───── LISTED RECORDS ─────
(** ** The events of composed computations *)

Section MonadLemmas.
Context {W : Type}.
Implicit Types st : state W.

Lemma events_bind {A B} (m : M W A) (k : A -> M W B) st :
  events (bind m k) st
  = events m st ++ match outcome m st with
                   | inr a => events (k a) (state_after m st)
                   | inl _ => []
                   end.
Proof.
  unfold events, outcome, state_after, bind.
  destruct (m st) as [[[e | a] st1] evs1]; simpl.
  - now rewrite app_nil_r.
  - now destruct (k a st1) as [[r st2] evs2].
Qed.

Lemma events_try_catch {A} (m : M W A) (h : exn -> M W A) st :
  events (try_catch m h) st
  = events m st ++ match outcome m st with
                   | inr _ => []
                   | inl e => events (h e) (state_after m st)
                   end.
Proof.
  unfold events, outcome, state_after, try_catch.
  destruct (m st) as [[[e | a] st1] evs1]; simpl.
  - now destruct (h e st1) as [[r st2] evs2].
  - now rewrite app_nil_r.
Qed.

Lemma try_catch_outcome {A} (m : M W A) (h : exn -> M W A) st :
  (forall e st', exists a, outcome (h e) st' = inr a) ->
  exists a, outcome (try_catch m h) st = inr a.
Proof.
  intros Hh. unfold outcome, try_catch.
  destruct (m st) as [[[e | a] st1] evs1]; simpl; [| eauto].
  destruct (Hh e st1) as [a Ha]. unfold outcome in Ha.
  destruct (h e st1) as [[r st2] evs2]. simpl in *. eauto.
Qed.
─────
◆ TASK ITEM
Wherever the string "destruct" occurs in the records, copy the line it is in.

◆ WRITTEN SOLUTION
  destruct (m st) as [[[e | a] st1] evs1]; simpl.
  - now destruct (k a st1) as [[r st2] evs2].
  destruct (m st) as [[[e | a] st1] evs1]; simpl.
  - now destruct (h e st1) as [[r st2] evs2].
  destruct (m st) as [[[e | a] st1] evs1]; simpl; [| eauto].
  destruct (Hh e st1) as [a Ha]. unfold outcome in Ha.
  destruct (h e st1) as [[r st2] evs2]. simpl in *. eauto.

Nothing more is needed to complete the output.